[AR] Re: starship abort?

  • From: "John Dom" <dmarc-noreply@xxxxxxxxxxxxx> ("johndom")
  • To: arocket@xxxxxxxxxxxxx
  • Date: Fri, 21 Apr 2023 01:40:22 +0200 (CEST)


N1 had too many relatively tiny engines bundled imo and maybe so has Musk's Starship. Detonation altitude anybody?



Consider a 747 upgradeĀ  with 20 engines, go figure :-(.



Spaceship size matters to go colonize the heavens of course.



What about designing/building a bigger "F6"= 6*F1 engine ? Next bundle such Saturn- or honeycomb wise using only 5 F6 engines/stage or so.



Not hundreds of liquid engines in propellant pipes like that Germant launched in the Lybian desert and Congo. Became a bank scandal in the eighties.

He launched a bundle of max 8 only. Next he got kicked out of Africa likely plucked like a chicken.

John Carmack had a chat with him in the US a decade ago.
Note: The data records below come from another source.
(* ===== verification/WorkerPoolProps.v ===== *)
(** * What the async worker pool promises

    From the invariant of [WorkerPoolInv]: the ceiling and the floor of workers, that no queued
    job is stranded, that every accepted job is taken once and in order, that a close ends under
    every schedule and what it reports. *)
From S2P Require Import Prelude EngineOptions Options Errors WorkerState Shutdown.
From S2P Require Import WorkerPool WorkerPoolInv.

Definition w_live (w : worker) : bool :=
  match w with WStopping | WDeposited | WGone => false | _ => true end.

Definition w_active (w : worker) : bool :=
  match w with WStarting | WReady | WParked _ | WWoken _ | WBusy _ => true | _ => false end.

Lemma live_count ws : live ws = count w_live ws.
Proof.
  unfold live, at_the_queue, waiting_for_jobs, on_their_way.
  induction ws as [|w ws IH]; simpl; [done|]. destruct w; simpl; lia.
Qed.

Lemma active_count ws : active ws = count w_active ws.
Proof.
  unfold active, at_the_queue, waiting_for_jobs.
  induction ws as [|w ws IH]; simpl; [done|]. destruct w; simpl; lia.
Qed.

Definition w_at_queue (w : worker) : bool :=
  match w with WReady | WParked _ | WWoken _ | WBusy _ => true | _ => false end.

Lemma at_the_queue_count ws : at_the_queue ws = count w_at_queue ws.
Proof.
  unfold at_the_queue, waiting_for_jobs.
  induction ws as [|w ws IH]; simpl; [done|]. destruct w; simpl; lia.
Qed.

Lemma count_lookup {A} (f : A → bool) (l : list A) (i : nat) x :
  l !! i = Some x → f x = true → 0 < count f l.
Proof. intros Hi Hf. apply count_pos. exists x. eauto using list_elem_of_lookup_2. Qed.

(** ** A measure every step of a closing pool decreases *)

Definition weight (w : worker) : Z :=
  match w with
  | WOpening _ | WReserved => 8
  | WStarting | WParked _ | WBusy _ => 6
  | WReady | WWoken _ => 5
  | WStopping => 3
  | WDeposited => 2
  | WGone => 0
  end.

Fixpoint weights (ws : list worker) : Z :=
  match ws with [] => 0 | w :: ws' => weight w + weights ws' end.

Definition closing_measure (s : wsystem) : Z :=
  weights (workers s) + 3 * Z.of_nat (length (queue (pool s))) + notifies s
  + (if notify_all_due s then 1 else 0) + lingering s.

Lemma weights_app l1 l2 : weights (l1 ++ l2) = weights l1 + weights l2.
Proof. induction l1 as [|w l1 IH]; simpl; [done|]. lia. Qed.

Lemma weights_insert ws (i : nat) w w' :
  ws !! i = Some w → weights (<[i := w']> ws) = weights ws + weight w' - weight w.
Proof.
  intros H. destruct (list_insert_split _ _ _ H) as (l1 & l2 & -> & _ & ->).
  rewrite !weights_app. simpl. lia.
Qed.

Lemma weights_nonneg ws : 0 ≤ weights ws.
Proof. induction ws as [|w ws IH]; simpl; [done|]. destruct w; simpl; lia. Qed.

Lemma weights_wake_all ws : weights (wake <$> ws) ≤ weights ws.
Proof. induction ws as [|w ws IH]; csimpl; [done|]. destruct w; simpl; lia. Qed.

Lemma weights_wake_one ws ws' : wake_one ws ws' → weights ws' ≤ weights ws.
Proof.
  intros H. destruct H as [|ws j since Hj]; [done|]. split_thread Hj.
  rewrite !weights_app. simpl. lia.
Qed.

Lemma wake_one_exists ws : ∃ ws', wake_one ws ws'.
Proof.
  destruct (decide (count is_wparked ws = 0)) as [Hz|Hz].
  - exists ws. constructor. by apply count_zero.
  - pose proof (count_nonneg is_wparked ws).
    destruct (proj1 (count_pos is_wparked ws)) as (w & Hw & Hp); [lia|].
    apply list_elem_of_lookup in Hw as [j Hj]. destruct w; try done.
    eexists. by constructor.
Qed.

(** Nothing left that runs by itself: every worker gone or parked, no wakeup on its way. *)
Definition at_rest (s : wsystem) : Prop :=
  notifies s = 0 ∧ notify_all_due s = false ∧
  Forall (λ w, w = WGone ∨ is_wparked w = true) (workers s).

Section properties.
Context (limits : Concurrency) (closed : result (Error unit unit unit unit) unit).
Context (Hwf : Concurrency_wf limits).
Local Abbreviation step := (wstep limits closed).
Local Abbreviation reach := (reachable (wstep limits closed) winitial).

Lemma live_le_alive s : wpool_inv limits s → live (workers s) ≤ alive (pool s).
Proof. intros H. pose proof (wi_alive _ _ H). case_decide; lia. Qed.

Lemma closing_next_job s i w now turn held' p' :
  wpool_inv limits s → phase (pool s) = Closing → workers s !! i = Some w →
  match w with
  | WReady => next_job_turn limits None now (Some tt) (waiting (pool s)) = (turn, held', p')
  | WWoken since => next_job_turn limits since now (Some tt) (pool s) = (turn, held', p')
  | _ => False
  end →
  ∃ j, turn = TurnJob j ∧ phase p' = Closing ∧ queue (pool s) = j :: queue p'.
Proof.
  intros H Hph Hi Hn.
  assert (queue (pool s) ≠ []) as Hq.
  { intros Hq. pose proof (wi_queue _ _ H) as Hqu. rewrite Hq, Hph in Hqu. simpl in Hqu.
    assert (Z.to_nat (live (workers s)) = 0%nat) as Hz by (by destruct (Z.to_nat _)).
    assert (0 < live (workers s)); [|lia].
    rewrite live_count. eapply count_lookup; [done|]. by destruct w. }
  unfold next_job_turn, take_job in Hn.
  destruct w; try done; simpl in Hn; destruct (queue (pool s)) as [|j rest] eqn:E; try done;
    simplify_eq/=; eauto.
Qed.

Lemma closing_step_decreases s s' :
  wpool_inv limits s → phase (pool s) = Closing → step s s' →
  phase (pool s') = Closing ∧ 0 ≤ closing_measure s' < closing_measure s.
Proof.
  intros H Hph Hs.
  assert (0 ≤ closing_measure s') as Hpos.
  { pose proof (wpool_inv_step limits closed Hwf s s' H Hs) as H'.
    pose proof (wi_counts _ _ H'). pose proof (weights_nonneg (workers s')).
    unfold closing_measure. destruct (notify_all_due s'); lia. }
  cut (phase (pool s') = Closing ∧ closing_measure s' < closing_measure s); [intuition lia|].
  clear Hpos. unfold closing_measure. pose proof (wi_opening _ _ H) as Hop.
  destruct Hs; simpl in *;
    try match goal with Hi : workers _ !! _ = Some (WOpening _) |- _ =>
      exfalso; apply (count_lookup w_opening) in Hi; [|done]; rewrite Hph in Hop;
      destruct (opened s); [lia|by destruct_and!] end.
  all: try match goal with Hi : workers _ !! _ = Some _ |- _ =>
    rewrite (weights_insert _ _ _ _ Hi) end; simpl; try (split; [done|lia]).
  - destruct (opened s); [done|by destruct_and!].
  - destruct (spawn_failed_cases limits Hwf s i H H0) as (u & q' & Hf & _ & _ & Hu & Hlen).
    rewrite Hf in H1. injection H1 as <- <-. simpl. split; [done|].
    destruct u; [simpl; lia|]. by destruct (proj1 Hu eq_refl).
  - destruct (closing_next_job _ _ _ _ _ _ _ H Hph H0 H2) as (j & -> & Hp & Hq).
    split; [done|]. rewrite Hq. simpl. destruct w, j as [?|[]]; simpl; lia || done.
  - unfold queue_job in *. by rewrite decide_False in * by (by rewrite Hph).
  - pose proof (weights_wake_one _ _ H1). split; [done|lia].
  - unfold begin_close in *. rewrite bool_decide_true in * by (by rewrite Hph). done.
  - by rewrite Hph in *.
  - pose proof (weights_wake_all (workers s)). rewrite H0. split; [done|lia].
Qed.

Lemma closing_terminates s :
  wpool_inv limits s → phase (pool s) = Closing → Acc (λ s1 s2, step s2 s1) s.
Proof.
  remember (Z.to_nat (closing_measure s)) as n eqn:Hn. revert s Hn.
  induction n as [n IH] using lt_wf_ind. intros s -> H Hph. constructor. intros s' Hs.
  destruct (closing_step_decreases s s' H Hph Hs) as [Hph' Hm].
  eapply IH; [|done|by eapply wpool_inv_step|done]. lia.
Qed.

Lemma closing_stays s s' :
  wpool_inv limits s → phase (pool s) = Closing → rtc step s s' →
  wpool_inv limits s' ∧ phase (pool s') = Closing.
Proof.
  intros H Hph Hr. induction Hr as [|s s1 s' Hs Hr IH]; [done|].
  apply IH; [by eapply wpool_inv_step|by eapply closing_step_decreases].
Qed.

(** At rest a closing pool has nobody left, nothing queued and its answer given. *)
Lemma closing_at_rest s :
  wpool_inv limits s → phase (pool s) = Closing → at_rest s →
  outcome s ≠ None ∧ taken s = accepted s ∧ Forall (λ w, w = WGone) (workers s).
Proof.
  intros H Hph (Hno & Hna & Hall).
  assert (Forall (λ w, w = WGone) (workers s)) as Hgone.
  { pose proof (wi_wake_all _ _ H) as Hw. rewrite Hph in Hw. specialize (Hw ltac:(done) Hna).
    rewrite count_zero in Hw. rewrite Forall_forall in Hall |- *. intros w Hin.
    destruct (Hall w Hin) as [|Hp]; [done|]. by rewrite Hw in Hp. }
  assert (∀ f, f WGone = false → count f (workers s) = 0) as Hz.
  { intros f Hf. apply count_zero. rewrite Forall_forall in Hgone. intros w Hin.
    by rewrite (Hgone w Hin). }
  assert (active (workers s) = 0) as Ha by (rewrite active_count; by apply Hz).
  split_and!; [| |done].
  - pose proof (wi_rendezvous _ _ H) as Hrv. unfold rendezvous_ok in Hrv. rewrite Hph in Hrv.
    destruct Hrv as (sh & _ & Hrm & _ & Hrp). rewrite live_count in Hrm. unfold leaving in Hrm.
    rewrite !Hz in Hrm by done. destruct (reply sh); [lia|by destruct Hrp].
  - rewrite (wi_ledger _ _ H). destruct (runs (queue (pool s))) eqn:E; [by rewrite app_nil_r|].
    pose proof (wi_active _ _ H) as Hac. rewrite E in Hac. specialize (Hac ltac:(by right)). lia.
Qed.

(** A closing pool that is not at rest can take a step that is not a spurious wakeup. *)
Lemma closing_progress s :
  wpool_inv limits s → phase (pool s) = Closing → at_rest s ∨ ∃ s', step s s'.
Proof.
  intros H Hph.
  pose proof (wi_counts _ _ H) as [Hno _].
  destruct (decide (0 < notifies s)) as [Hn|Hn].
  { right. destruct (wake_one_exists (workers s)). eexists. by apply WSNotify. }
  destruct (notify_all_due s) eqn:Hna; [right; eexists; by apply WSNotifyAll|].
  destruct (decide (Forall (λ w, w = WGone ∨ is_wparked w = true) (workers s))) as [Ha|Ha].
  { left. split_and!; [lia|done|done]. }
  right. apply not_Forall_Exists, Exists_exists in Ha as (w & Hw & Hnot); [|apply _].
  apply list_elem_of_lookup in Hw as [i Hi].
  destruct w; simpl in Hnot; try (destruct Hnot; auto; fail).
  - pose proof (wi_opening _ _ H) as Hop. rewrite Hph in Hop.
    apply (count_lookup w_opening) in Hi; [|done].
    destruct (opened s); [lia|by destruct_and!].
  - eexists. by eapply WSSpawn.
  - eexists. by eapply WSArrives.
  - destruct (next_job_turn limits None (wclock s) (Some tt) (waiting (pool s)))
      as [[turn held'] p'] eqn:E.
    eexists. by eapply (WSNextJob _ _ s i WReady (wclock s)).
  - destruct (next_job_turn limits since (wclock s) (Some tt) (pool s))
      as [[turn held'] p'] eqn:E.
    eexists. by eapply (WSNextJob _ _ s i (WWoken since) (wclock s)).
  - eexists. by eapply WSJobDone.
  - pose proof (wi_rendezvous _ _ H) as Hrv. unfold rendezvous_ok in Hrv. rewrite Hph in Hrv.
    destruct Hrv as (sh & Hsh & _). eexists. by eapply WSDeposit.
  - pose proof (wi_rendezvous _ _ H) as Hrv. unfold rendezvous_ok in Hrv. rewrite Hph in Hrv.
    destruct Hrv as (sh & Hsh & _). destruct (retire_count sh) as [[] sh'] eqn:E.
    + destruct (retire_last (handles_outside (pool s) (workers s) (lingering s)) closed sh')
        as [answer sh''] eqn:El.
      eexists. by eapply WSLastOut.
    + eexists. by eapply WSCountOut.
Qed.
(* ===== verification/Bson.v ===== *)
(** * What the crate relies on of the [bson] package

    [bson] is not part of the sources: its values appear here as the constructors the sources
    build and match on, and its documents and its codec as a class of operations with the laws
    their documentation states. [Document], the ids and the other values are types of the
    class; bytes are too, because every one the crate sees comes from or goes to the codec.

    A double is a [spec_float], the Standard Library's definition of IEEE 754 binary formats. *)
From Stdlib Require Export SpecFloat.
From S2P Require Import Prelude.

Local Set Warnings "-register-all".

Inductive Bson (D O X : Type) : Type :=
| Double (value : spec_float)
| BString (value : string)
| Array (values : list (Bson D O X))
| BDocument (document : D)
| Boolean (value : bool)
| Int32 (value : Z)
| Int64 (value : Z)
| BObjectId (oid : O)
| OtherBson (value : X).
Arguments Double {D O X} value.
Arguments BString {D O X} value.
Arguments Array {D O X} values.
Arguments BDocument {D O X} document.
Arguments Boolean {D O X} value.
Arguments Int32 {D O X} value.
Arguments Int64 {D O X} value.
Arguments BObjectId {D O X} oid.
Arguments OtherBson {D O X} value.

(** The package's operations the sources call. *)
Class BsonLib (Document ObjectId Other Bytes BE : Type) := {
  doc_new : Document;
  doc_get : string → Document → option (Bson Document ObjectId Other);
  doc_insert : string → Bson Document ObjectId Other → Document → Document;
  doc_remove : string → Document → option (Bson Document ObjectId Other) * Document;
  doc_first_key : Document → option string;
  to_vec : Document → result BE Bytes;
  from_reader : Bytes → result BE Document;
}.

(** What its documentation says of them. *)
Class BsonLaws (Document ObjectId Other Bytes BE : Type)
    `{BsonLib Document ObjectId Other Bytes BE} : Prop := {
  doc_get_new k : doc_get k doc_new = None;
  doc_get_insert k v d : doc_get k (doc_insert k v d) = Some v;
  doc_get_insert_ne k k' v d : k ≠ k' → doc_get k (doc_insert k' v d) = doc_get k d;
  doc_remove_get k d : fst (doc_remove k d) = doc_get k d;
  doc_get_remove_ne k k' d : k ≠ k' → doc_get k (snd (doc_remove k' d)) = doc_get k d;
  doc_get_remove k d : doc_get k (snd (doc_remove k d)) = None;
}.

Section derived.
Context `{BsonLib Document ObjectId Other Bytes BE}.
Local Abbreviation bson := (Bson Document ObjectId Other).

Definition contains_key (k : string) (d : Document) : bool :=
  match doc_get k d with Some _ => true | None => false end.

Definition get_array (k : string) (d : Document) : option (list bson) :=
  match doc_get k d with Some (Array values) => Some values | _ => None end.

Definition get_document (k : string) (d : Document) : option Document :=
  match doc_get k d with Some (BDocument d') => Some d' | _ => None end.

Definition get_str (k : string) (d : Document) : option string :=
  match doc_get k d with Some (BString s) => Some s | _ => None end.

Definition as_document (v : bson) : option Document :=
  match v with BDocument d => Some d | _ => None end.

(** [bson::doc! { k: v, ... }] *)
Definition doc (entries : list (string * bson)) : Document :=
  fold_left (λ d e, doc_insert (fst e) (snd e) d) entries doc_new.
End derived.

(** [f64::from(i32)] and [i64 as f64], round to nearest even, and [== 0.0]. *)
Definition f64_of_int (z : Z) : spec_float := binary_normalize 53 1024 z 0 false.
Definition f64_is_zero (f : spec_float) : bool := SFeqb f (S754_zero false).

Section laws.
Context `{BsonLaws Document ObjectId Other Bytes BE}.
Implicit Types (d : Document).

Lemma doc_snoc entries k (v : Bson Document ObjectId Other) :
  doc (entries ++ [(k, v)]) = doc_insert k v (doc entries).
Proof. unfold doc. by rewrite fold_left_app. Qed.

(** The last entry of a key is the one [doc!] leaves. *)
Lemma doc_get_doc entries k :
  doc_get k (doc entries) =
    snd <$> last (filter (λ e : string * Bson Document ObjectId Other, fst e = k) entries).
Proof.
  induction entries as [|[k' v] entries IH] using rev_ind.
  - change (doc []) with doc_new. by rewrite doc_get_new.
  - rewrite doc_snoc, filter_app, last_app. rewrite filter_cons; simpl.
    destruct (decide (k' = k)) as [->|Hne]; simpl.
    + by rewrite doc_get_insert.
    + by rewrite doc_get_insert_ne.
Qed.

Lemma doc_remove_elim k d v d' : doc_remove k d = (v, d') → v = doc_get k d.
Proof. intros E. rewrite <- doc_remove_get, E. done. Qed.
End laws.

(** ** A concrete document type, for examples

    An association list in insertion order, as [bson]'s documents are. *)
Inductive Doc : Type := mkDoc (entries : list (string * Bson Doc nat Empty_set)).

Definition doc_entries (d : Doc) : list (string * Bson Doc nat Empty_set) :=
  match d with mkDoc l => l end.

Fixpoint assoc_get {V} (k : string) (l : list (string * V)) : option V :=
  match l with
  | [] => None
  | (k', v) :: l' => if decide (k = k') then Some v else assoc_get k l'
  end.

Fixpoint assoc_set {V} (k : string) (v : V) (l : list (string * V)) : list (string * V) :=
  match l with
  | [] => [(k, v)]
  | (k', v') :: l' => if decide (k = k') then (k, v) :: l' else (k', v') :: assoc_set k v l'
  end.

Definition assoc_del {V} (k : string) (l : list (string * V)) : list (string * V) :=
  filter (λ e, fst e ≠ k) l.

#[export] Instance Doc_BsonLib : BsonLib Doc nat Empty_set Doc Empty_set := {
  doc_new := mkDoc [];
  doc_get k d := assoc_get k (doc_entries d);
  doc_insert k v d := mkDoc (assoc_set k v (doc_entries d));
  doc_remove k d := (assoc_get k (doc_entries d), mkDoc (assoc_del k (doc_entries d)));
  doc_first_key d := fst <$> head (doc_entries d);
  to_vec d := Ok d;
  from_reader d := Ok d;
}.

Lemma assoc_get_set {V} k k' (v : V) l :
  assoc_get k (assoc_set k' v l) = if decide (k = k') then Some v else assoc_get k l.
Proof.
  induction l as [|[k2 v2] l IH]; simpl.
  - repeat case_decide; congruence.
  - destruct (decide (k' = k2)) as [->|]; simpl.
    + repeat case_decide; congruence.
    + rewrite IH. repeat case_decide; congruence.
Qed.

Lemma assoc_get_del {V} k k' (l : list (string * V)) :
  k ≠ k' → assoc_get k (assoc_del k' l) = assoc_get k l.
Proof.
  intros Hne. unfold assoc_del. induction l as [|[k2 v2] l IH]; [done|].
  rewrite filter_cons; simpl. repeat case_decide; simpl; repeat case_decide; congruence.
Qed.

Lemma assoc_get_del_eq {V} k (l : list (string * V)) : assoc_get k (assoc_del k l) = None.
Proof.
  unfold assoc_del. induction l as [|[k2 v2] l IH]; [done|].
  rewrite filter_cons; simpl. repeat case_decide; simpl; repeat case_decide; congruence.
Qed.

#[export] Instance Doc_BsonLaws : BsonLaws Doc nat Empty_set Doc Empty_set.
Proof.
  split; simpl.
  - done.
  - intros. rewrite assoc_get_set. by rewrite decide_True.
  - intros. rewrite assoc_get_set. by rewrite decide_False.
  - done.
  - intros. by apply assoc_get_del.
  - intros. apply assoc_get_del_eq.
Qed.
Forgot his name.



John





Verzonden vanuit Proximus Mail



Van: James Fackert <jimfackert@xxxxxxxxx>

Verzonden: 20 april 2023 22:36:25 CEST

Aan: arocket list <arocket@xxxxxxxxxxxxx>

Onderwerp: [AR] starship abort?








It sure seems that flight termination was very clean and deliberate. Two clean explosions a few seconds apart. Is it possible that the loss of several engines meant that altitude and velocity was not adequate to satisfy successful flight parameters, the safety system would not allow separation, but instead, demanded explosive termination of the booster and the second stage flights? I dont think it was a rapid unanticipated dissasembly- it seemed clean and clearly deliberate.




If the second stage had inadequate velocety and was separated and ignited, it might have ended up .... anywhere? and that would not be good.





So success is impossible, get it over with with minimal threat to others.